Task input section start

Lemma digits_only_all (s : str) : forallb is_digit s = true -> digits_only s = s.
Proof.
  unfold digits_only. induction s as [|c r IH]; [reflexivity|].
  cbn [forallb List.filter]. intros H. apply andb_true_iff in H as [Hc Hr].
  rewrite Hc. f_equal. auto.
Qed.

Lemma commas_rev_digits (n : nat) (r : str) :
  (List.length r <= n)%nat -> forallb is_digit r = true ->
  digits_only (Format.commas_rev r) = r
  /\ forallb (fun c => is_digit c || (c =? COMMA)) (Format.commas_rev r) = true.
Proof.
  revert r; induction n as [|n IH]; intros r L D.
  - destruct r; [split; reflexivity|cbn in L; lia].
  - assert (Small : digits_only r = r
                    /\ forallb (fun c => is_digit c || (c =? COMMA)) r = true).
    { split; [now apply digits_only_all|].
      rewrite forallb_forall in *. intros x Hx. now rewrite (D x Hx). }
    destruct r as [|a [|b [|c [|e rest]]]]; try exact Small.
    change (Format.commas_rev (a :: b :: c :: e :: rest))
      with (a :: b :: c :: COMMA :: Format.commas_rev (e :: rest)).
    cbn [forallb] in D.
    apply andb_true_iff in D as [Da D]. apply andb_true_iff in D as [Db D].
    apply andb_true_iff in D as [Dc D].
    destruct (IH (e :: rest)) as [I1 I2]; [cbn [List.length] in *; lia|exact D|].
    split.
    + unfold digits_only in *. cbn [List.filter]. rewrite Da, Db, Dc.
      replace (is_digit COMMA) with false by reflexivity. now rewrite I1.
    + cbn [forallb]. rewrite Da, Db, Dc, N.eqb_refl, orb_true_r. exact I2.
Qed.

Lemma digits_only_rev (s : str) : digits_only (rev s) = rev (digits_only s).
Proof.
  unfold digits_only. induction s as [|c r IH]; [reflexivity|].
  cbn [rev List.filter]. rewrite filter_app, IH. cbn [List.filter].
  destruct (is_digit c); [reflexivity|now rewrite app_nil_r].
Qed.

Lemma forallb_rev {A} (p : A -> bool) (s : list A) :
  forallb p (rev s) = forallb p s.
Proof.
  destruct (forallb p s) eqn:E.
  - rewrite forallb_forall in *. intros x Hx. apply E, in_rev, Hx.
  - destruct (forallb p (rev s)) eqn:F; [|reflexivity].
    rewrite forallb_forall in F. rewrite <- E. symmetry.
    apply forallb_forall. intros x Hx. apply F. now apply in_rev in Hx.
Qed.

(** The grouped digits are digits and commas, and the digits are those
    that were grouped. *)
Lemma thousands_digits (ds : str) :
  ds <> [] -> forallb is_digit ds = true ->
  digits_with_commas (Format.thousands ds) = true
  /\ digits_only (Format.thousands ds) = ds.
Proof.
  intros Hne D. unfold Format.thousands.
  destruct (commas_rev_digits (List.length (rev ds)) (rev ds)) as [I1 I2];
    [lia|now rewrite forallb_rev|].
  assert (E : digits_only (rev (Format.commas_rev (rev ds))) = ds)
    by (now rewrite digits_only_rev, I1, rev_involutive).
  split; [|exact E].
  unfold digits_with_commas. rewrite forallb_rev, I2. cbn [andb].
  destruct ds as [|c r]; [contradiction|].
  apply existsb_exists. exists c. split.
  - assert (H : In c (digits_only (rev (Format.commas_rev (rev (c :: r))))))
      by (rewrite E; now left).
    unfold digits_only in H. now apply filter_In in H.
  - cbn [forallb] in D. now apply andb_true_iff in D.
Qed.
(** A byte of a frame. *)
Definition byte (b : Z) : Prop := 0 <= b < 256.


Ltac dispatch_case :=
  match goal with
  | H : (word8 (rxBlock _) 0 =? _) = true |- _ =>
      apply Z.eqb_eq in H; rewrite H; reflexivity
  end.

Ltac dispatch_to H :=
  match goal with
  | E : fsm ?s = RxParams, R : rxedLen ?s = rxLen ?s, Hop : word8 (rxBlock ?s) 0 = _
    |- context [step ?i ?s] =>
      unfold step, decoder; rewrite E; unfold st_RxParams;
      assert (Hd : dispatch i s = H)
        by (unfold dispatch; rewrite Hop; reflexivity);
      rewrite R, Z.eqb_refl, Hd; clear Hd
  end.

Ltac frame_byte B k H :=
  pose proof (B k ltac:(simpl; lia)) as H; simpl in H.

(** The sub-IDs DAP_Info has a case for. *)
Definition info_ids : list Z :=
  [0x01; 0x02; 0x03; 0x05; 0x06; 0x04; 0xF0; 0xF1; 0xFD; 0xFE; 0xFF].

(** What the SWO data streamer works on, and what it must leave alone. *)
Definition swo_view (s : State)
  : FsmState * Z * Z * (Z * Z * Z * Z * bool * bool * Z * bool * bool * Z * Z) * bool :=
  (fsm s, txb s, txLen s, cfg_view s, dbgif_go s).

Task input section end

What this task involves:
Repeat the entries above verbatim, but only from the line that has "destruct (forallb p s) eqn:E." down to the line that has "[step ?i ?s] =>", inclusive.

Solved exercise:
  destruct (forallb p s) eqn:E.
  - rewrite forallb_forall in *. intros x Hx. apply E, in_rev, Hx.
  - destruct (forallb p (rev s)) eqn:F; [|reflexivity].
    rewrite forallb_forall in F. rewrite <- E. symmetry.
    apply forallb_forall. intros x Hx. apply F. now apply in_rev in Hx.
Qed.

(** The grouped digits are digits and commas, and the digits are those
    that were grouped. *)
Lemma thousands_digits (ds : str) :
  ds <> [] -> forallb is_digit ds = true ->
  digits_with_commas (Format.thousands ds) = true
  /\ digits_only (Format.thousands ds) = ds.
Proof.
  intros Hne D. unfold Format.thousands.
  destruct (commas_rev_digits (List.length (rev ds)) (rev ds)) as [I1 I2];
    [lia|now rewrite forallb_rev|].
  assert (E : digits_only (rev (Format.commas_rev (rev ds))) = ds)
    by (now rewrite digits_only_rev, I1, rev_involutive).
  split; [|exact E].
  unfold digits_with_commas. rewrite forallb_rev, I2. cbn [andb].
  destruct ds as [|c r]; [contradiction|].
  apply existsb_exists. exists c. split.
  - assert (H : In c (digits_only (rev (Format.commas_rev (rev (c :: r))))))
      by (rewrite E; now left).
    unfold digits_only in H. now apply filter_In in H.
  - cbn [forallb] in D. now apply andb_true_iff in D.
Qed.
(** A byte of a frame. *)
Definition byte (b : Z) : Prop := 0 <= b < 256.


Ltac dispatch_case :=
  match goal with
  | H : (word8 (rxBlock _) 0 =? _) = true |- _ =>
      apply Z.eqb_eq in H; rewrite H; reflexivity
  end.

Ltac dispatch_to H :=
  match goal with
  | E : fsm ?s = RxParams, R : rxedLen ?s = rxLen ?s, Hop : word8 (rxBlock ?s) 0 = _
    |- context [step ?i ?s] =>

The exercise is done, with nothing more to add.